I am looking for the addition formula for $f_n(x+y)$ in closed form.


if $n=1$ then

$$f_1(x)=1-e^{-x}=x-\frac{x^2}{2!}+\frac{x^3}{3!}-\frac{x^4}{4!}+....$$

and

$f_1(x+y)=f_1(x)+f_1(y)-f_1(x)f_1(y)$


if $n=2$ then

$$f_2(x)=\sin(x)=x-\frac{x^3}{3!}+\frac{x^5}{5!}-\frac{x^7}{7!}+....$$ and

we know that $$\sin(x+y)=\sin(x)\cos(y)+\sin(y)\cos(x)=\sin(x)\sin'(y)+\sin(y)\sin'(x) $$

thus $f_2(x+y)=f_2(x)f_2'(y)+f_2(y)f_2'(x)$


My attempts to solve the problem:

$$f_n(x)^n+\left(\frac{df_n(x)}{dx}\right)^n=1$$

$$\int \frac{df_n(x)}{\sqrt[n]{1-f_n(x)^n}}=x$$

$$f_n(x)-\binom{-1/n}{1}\frac{f_n(x)^{n+1}}{n+1}+\binom{-1/n}{2}\frac{f_n(x)^{2n+1}}{2n+1}-....=x$$

$$f_n(x)+\frac{f_n(x)^{n+1}}{n(n+1)}+\frac{(n+1)f_n(x)^{2n+1}}{2!n^2(2n+1)}+\frac{(n+1)(2n+1)f_n(x)^{3n+1}}{3!n^3(3n+1)}+....=x$$

$$f_n(y)+\frac{f_n(y)^{n+1}}{n(n+1)}+\frac{(n+1)f_n(y)^{2n+1}}{2!n^2(2n+1)}+\frac{(n+1)(2n+1)f_n(y)^{3n+1}}{3!n^3(3n+1)}+....=y$$

$$f_n(x+y)+\frac{f_n(x+y)^{n+1}}{n(n+1)}+\frac{(n+1)f_n(x+y)^{2n+1}}{2!n^2(2n+1)}+\frac{(n+1)(2n+1)f_n(x+y)^{3n+1}}{3!n^3(3n+1)}+....=x+y$$


$$f_n(x+y)+\frac{f_n(x+y)^{n+1}}{n(n+1)}+\frac{(n+1)f_n(x+y)^{2n+1}}{2!n^2(2n+1)}+\frac{(n+1)(2n+1)f_n(x+y)^{3n+1}}{3!n^3(3n+1)}+....=f_n(x)+f_n(y)+\frac{f_n(x)^{n+1}}{n(n+1)}+\frac{f_n(y)^{n+1}}{n(n+1)}+\frac{(n+1)f_n(x)^{2n+1}}{2!n^2(2n+1)}+\frac{(n+1)f_n(y)^{2n+1}}{2!n^2(2n+1)}+\frac{(n+1)(2n+1)f_n(x)^{3n+1}}{3!n^3(3n+1)}+\frac{(n+1)(2n+1)f_n(y)^{3n+1}}{3!n^3(3n+1)}+....$$

But I could not find $f_n(x+y)$ as alone in one side.

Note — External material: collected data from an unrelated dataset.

Definition inheritedValidator (c : string) : option validation :=
  if bool_decide (c = "constructor") then Some AnswersObject
  else if bool_decide (c = "toString") then Some (Answers (Some "[object Undefined]"))
  else if bool_decide (c = "isPrototypeOf") then Some (Answers None)
  else if bool_decide (c ∈ raisingMembers) then Some Throws
  else None.

(** [commandID] is looked up among the four validators and the inherited
    members, then among the message keys. A [commandID] that is not a
    string converts to a property name that is none of them. *)
Definition _validateCommandParams (commandID : jsval) (commandPayload : obj)
  : validation :=
  match commandID with
  | JStr c =>
      if bool_decide (c = messageKeys.sms) then _validateSmsCommand commandPayload
      else if bool_decide (c = messageKeys.files) then _validateFilesCommand commandPayload
      else if bool_decide (c = messageKeys.mic) then
        if negb (jsin "sec" commandPayload) then Some "Mic Missing `sec` Parameter"
        else None
      else if bool_decide (c = messageKeys.gotPermission) then
        if negb (jsin "permission" commandPayload)
        then Some "GotPerm Missing `permission` Parameter"
        else None
      else
        match inheritedValidator c with
        | Some answer => answer
        | None =>
            if bool_decide (c ∈ messageKeys.values) then None
            else Some "Command ID Not Found"
        end
  | _ => Some "Command ID Not Found"
  end.

(** ** The stores *)

(** A record of the [clients] collection of the main database. *)
Record client : Type := Client {
  clientID : string;
  firstSeen : Z;
  lastSeen : Z;
  isOnline : bool;
  dynamicData : obj
}.

Record gpsSettings : Type := GpsSettings { updateFrequency : Z }.

(** Modelled from the spec: the per-agent document of the persistent store
    (the database gateway that creates it is not among the sources). It has
    the collections the manager reads and writes, which start empty, and
    the poll configuration, which starts at 0 (polling disabled). *)
Record clientDoc : Type := ClientDoc {
  CommandQue : list obj;
  SMSData : list obj;
  CallData : list obj;
  contacts : list obj;
  wifiNow : list obj;
  wifiLog : list obj;
  notificationLog : list obj;
  apps : list obj;
  currentFolder : list obj;
  GPSSettings : gpsSettings
}.

Definition emptyDoc : clientDoc :=
  ClientDoc [] [] [] [] [] [] [] [] [] (GpsSettings 0).

Definition withCommandQue (q : list obj) (d : clientDoc) : clientDoc :=
  ClientDoc q (SMSData d) (CallData d) (contacts d) (wifiNow d) (wifiLog d)
    (notificationLog d) (apps d) (currentFolder d) (GPSSettings d).
Definition withSMSData (l : list obj) (d : clientDoc) : clientDoc :=
  ClientDoc (CommandQue d) l (CallData d) (contacts d) (wifiNow d) (wifiLog d)
    (notificationLog d) (apps d) (currentFolder d) (GPSSettings d).
Definition withCallData (l : list obj) (d : clientDoc) : clientDoc :=
  ClientDoc (CommandQue d) (SMSData d) l (contacts d) (wifiNow d) (wifiLog d)
    (notificationLog d) (apps d) (currentFolder d) (GPSSettings d).
Definition withContacts (l : list obj) (d : clientDoc) : clientDoc :=
  ClientDoc (CommandQue d) (SMSData d) (CallData d) l (wifiNow d) (wifiLog d)
    (notificationLog d) (apps d) (currentFolder d) (GPSSettings d).
Definition withWifi (current log : list obj) (d : clientDoc) : clientDoc :=
  ClientDoc (CommandQue d) (SMSData d) (CallData d) (contacts d) current log
    (notificationLog d) (apps d) (currentFolder d) (GPSSettings d).
Definition withNotificationLog (l : list obj) (d : clientDoc) : clientDoc :=
  ClientDoc (CommandQue d) (SMSData d) (CallData d) (contacts d) (wifiNow d)
    (wifiLog d) l (apps d) (currentFolder d) (GPSSettings d).
Definition withApps (l : list obj) (d : clientDoc) : clientDoc :=
  ClientDoc (CommandQue d) (SMSData d) (CallData d) (contacts d) (wifiNow d)
    (wifiLog d) (notificationLog d) l (currentFolder d) (GPSSettings d).
Definition withCurrentFolder (l : list obj) (d : clientDoc) : clientDoc :=
  ClientDoc (CommandQue d) (SMSData d) (CallData d) (contacts d) (wifiNow d)
    (wifiLog d) (notificationLog d) (apps d) l (GPSSettings d).
Definition withGPSSettings (g : gpsSettings) (d : clientDoc) : clientDoc :=
  ClientDoc (CommandQue d) (SMSData d) (CallData d) (contacts d) (wifiNow d)
    (wifiLog d) (notificationLog d) (apps d) (currentFolder d) g.

(** A socket is known by its number; what the manager emits on sockets is
    kept in [orders], oldest first. An interval timer is known by its
    period in milliseconds. *)
Record ClientManager : Type := Manager {
  clientConnections : gmap string nat;
  gpsPollers : gmap string Z;
  ignoreDisconnects : gmap string bool;
  clients : list client;
  clientData : gmap string clientDoc;
  orders : list (nat * obj)
}.

(** The store that the constructor is given: the client records of the
    main database and the documents of the agents, as an earlier run of the
    server left them. *)
Record store : Type := Store {
  maindb : list client;
  clientdb : gmap string clientDoc
}.

(** [new ClientManager(db)]: no socket, timer or flag yet; the records and
    the documents are those of [db]. *)
Definition newClientManager (db : store) : ClientManager :=
  Manager ∅ ∅ ∅ (maindb db) (clientdb db) [].

(** The manager of a first start, on a store that holds nothing yet. *)
Definition newManager : ClientManager := newClientManager (Store [] ∅).

(** [getClientDatabase(clientID)]: the document of the client, created
    with its defaults when first asked for. *)
Definition getClientDatabase (m : ClientManager) (id : string) : clientDoc :=
  default emptyDoc (clientData m !! id).

(** [.write()] on the document of [id]. *)
Definition writeDoc (m : ClientManager) (id : string) (d : clientDoc) : ClientManager :=
  Manager (clientConnections m) (gpsPollers m) (ignoreDisconnects m) (clients m)
    (<[id := d]> (clientData m)) (orders m).

(** [socket.emit('order', payload)] *)
Definition emitOrder (m : ClientManager) (socket : nat) (payload : obj) : ClientManager :=
  Manager (clientConnections m) (gpsPollers m) (ignoreDisconnects m) (clients m)
    (clientData m) (orders m ++ [(socket, payload)]).

(** [db.maindb.get('clients').find({ clientID })] with its index. *)
Definition findClient (m : ClientManager) (id : string) : option (nat * client) :=
  list_find (fun c => clientID c = id) (clients m).

(** ** Commands *)

(** What the callback receives: [cb(false, message)], [cb(error)] with an
    error text, or [cb(error)] with an object as the error. [Thrown]: the
    call ended with a TypeError and the callback was not called. *)
Inductive reply : Type :=
  | Done (message : string)
  | Failed (error : string)
  | FailedObject
  | Thrown.

Definition _queueCommand (m : ClientManager) (id : string) (commandPayload : obj)
    (rnd : Z) : ClientManager * option string :=
  let clientDB := getClientDatabase m id in
  let existingTypes := map (fun cmd => jsget cmd "type") (CommandQue clientDB) in
  if bool_decide (jsget commandPayload "type" ∈ existingTypes)
  then (m, Some "A similar command has already been queued")
  else
    let queued := <["uid" := JInt rnd]> commandPayload in
    (writeDoc m id (withCommandQue (CommandQue clientDB ++ [queued]) clientDB), None).

Definition sendCommand (m : ClientManager) (id : string) (commandID : jsval)
    (commandPayload : obj) (rnd : Z) : ClientManager * reply :=
  match _validateCommandParams commandID commandPayload with
  | Throws => (m, Thrown)
  | AnswersObject => (m, FailedObject)
  | Answers (Some error) => (m, Failed error)
  | Answers None =>
      match findClient m id with
      | None => (m, Failed "Client doesn't exist!")
      | Some _ =>
          let typed := <["type" := commandID]> commandPayload in
          match clientConnections m !! id with
          | Some socket => (emitOrder m socket typed, Done "Requested")
          | None =>
              match _queueCommand m id typed rnd with
              | (m', None) => (m', Done "Command queued (device is offline)")
              | (m', Some error) => (m', Failed error)
              end
          end
      end
  end.

(** The callback of the replay, on success:
    [client.get('CommandQue').remove({ uid }).write()]. *)
Definition removeQueued (m : ClientManager) (id : string) (uid : jsval) : ClientManager :=
  let client := getClientDatabase m id in
  writeDoc m id
    (withCommandQue (filter (fun c => ¬ matchesProp "uid" uid c) (CommandQue client)) client).

(** One turn of [clientQueue.forEach]. [clientQueue] is the array held by
    the store, the one that [remove] shortens, so the turn for index [k]
    reads the queue as it is by then; an index that is no longer there is
    passed over. The payload handed to [sendCommand] is the queued object
    itself. The second component tells whether the turn ended with a
    TypeError (raised by [sendCommand], see [_validateCommandParams]). *)
Definition replayTurn (id : string) (rnd : Z) (k : nat) (m : ClientManager)
  : ClientManager * bool :=
  match CommandQue (getClientDatabase m id) !! k with
  | None => (m, false)
  | Some command =>
      let uid := jsget command "uid" in
      match sendCommand m id (jsget command "type") command rnd with
      | (m', Done _) => (removeQueued m' id uid, false)
      | (m', Thrown) => (m', true)
      | (m', _) => (m', false)
      end
  end.

(** [forEach] visits the indices [k], [k+1], ... below the length that the
    array had when the loop began; [turns] is how many are left. A turn
    that throws ends the loop. *)
Fixpoint forEachIndex (turn : nat -> ClientManager -> ClientManager * bool)
    (turns k : nat) (m : ClientManager) : ClientManager * bool :=
  match turns with
  | O => (m, false)
  | S turns' =>
      match turn k m with
      | (m', true) => (m', true)
      | (m', false) => forEachIndex turn turns' (S k) m'
      end
  end.

(** The replay: the manager that it leaves and whether it threw. *)
Definition replayQueue (m : ClientManager) (id : string)
    (rnds : nat -> Z) : ClientManager * bool :=
  let clientQueue := CommandQue (getClientDatabase m id) in
  if bool_decide (length clientQueue = 0%nat) then (m, false)
  else forEachIndex (fun k => replayTurn id (rnds k) k)
         (length clientQueue) 0 m.

(** The manager that the replay leaves. *)
Definition _processCommandQueue (m : ClientManager) (id : string) (rnds : nat -> Z)
  : ClientManager :=
  (replayQueue m id rnds).1.

(** ** Location polling *)

Definition setPollers (m : ClientManager) (p : gmap string Z) : ClientManager :=
  Manager (clientConnections m) p (ignoreDisconnects m) (clients m)
    (clientData m) (orders m).

(** The longest delay of a timer in Node, [2^31 - 1] milliseconds. *)
Definition TIMEOUT_MAX : Z := 2147483647.

(** The period at which [setInterval(callback, delay)] runs its callback:
    a [delay] below 1 or above [TIMEOUT_MAX] is replaced by 1. *)
Definition setInterval (delay : Z) : Z :=
  if bool_decide (1 ≤ delay ≤ TIMEOUT_MAX) then delay else 1.

(** [clearInterval] of the timer of [id], if any, then a new timer when the
    configured frequency is positive. *)
Definition gpsPoll (m : ClientManager) (id : string) : ClientManager :=
  let cleared := delete id (gpsPollers m) in
  let gps := GPSSettings (getClientDatabase m id) in
  if bool_decide (0 < updateFrequency gps)
  then setPollers m (<[id := setInterval (updateFrequency gps * 1000)]> cleared)
  else setPollers m cleared.

(** What the timer of [id] does at each period. *)
Definition gpsPollTick (m : ClientManager) (id : string) (rnd : Z) : ClientManager :=
  fst (sendCommand m id (JStr messageKeys.location) ∅ rnd).

Definition setGpsPollSpeed (m : ClientManager) (id : string) (pollEvery : Z)
  : ClientManager * option string :=
  if bool_decide (pollEvery < 30) && negb (bool_decide (pollEvery = 0))
  then (m, Some "Polling interval must be at least 30 seconds or 0 to disable")
  else
    let clientDB := getClientDatabase m id in
    (gpsPoll (writeDoc m id (withGPSSettings (GpsSettings pollEvery) clientDB)) id, None).

(** ** Connection management *)

Definition setClients (m : ClientManager) (l : list client) : ClientManager :=
  Manager (clientConnections m) (gpsPollers m) (ignoreDisconnects m) l
    (clientData m) (orders m).

Definition _updateOrCreateClient (m : ClientManager) (id : string) (data : obj)
    (now : Z) : ClientManager :=
  match findClient m id with
  | None => setClients m (clients m ++ [Client id now now true data])
  | Some (i, c) =>
      setClients m (<[i := Client (clientID c) (firstSeen c) now true data]> (clients m))
  end.

(** The listeners only react to later messages; at set-up time the queue
    is replayed and the poll timer is started. A replay that throws leaves
    the timer as it was. The second component tells whether the set-up
    ended with a TypeError. *)
Definition listen (m : ClientManager) (id : string) (rnds : nat -> Z)
  : ClientManager * bool :=
  match clientConnections m !! id with
  | None => (m, false)
  | Some _ =>
      match replayQueue m id rnds with
      | (m', true) => (m', true)
      | (m', false) => (gpsPoll m' id, false)
      end
  end.

Definition _setupListeners (m : ClientManager) (id : string) (rnds : nat -> Z)
  : ClientManager :=
  (listen m id rnds).1.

I need your hand for ideas and references how can be found the addition formula.

Many thanks for answers

EDIT: (Added on Nov 15)

I want to add my results about power series of $f_n(x)$ I thought that power series can give me a way to find the addition formula.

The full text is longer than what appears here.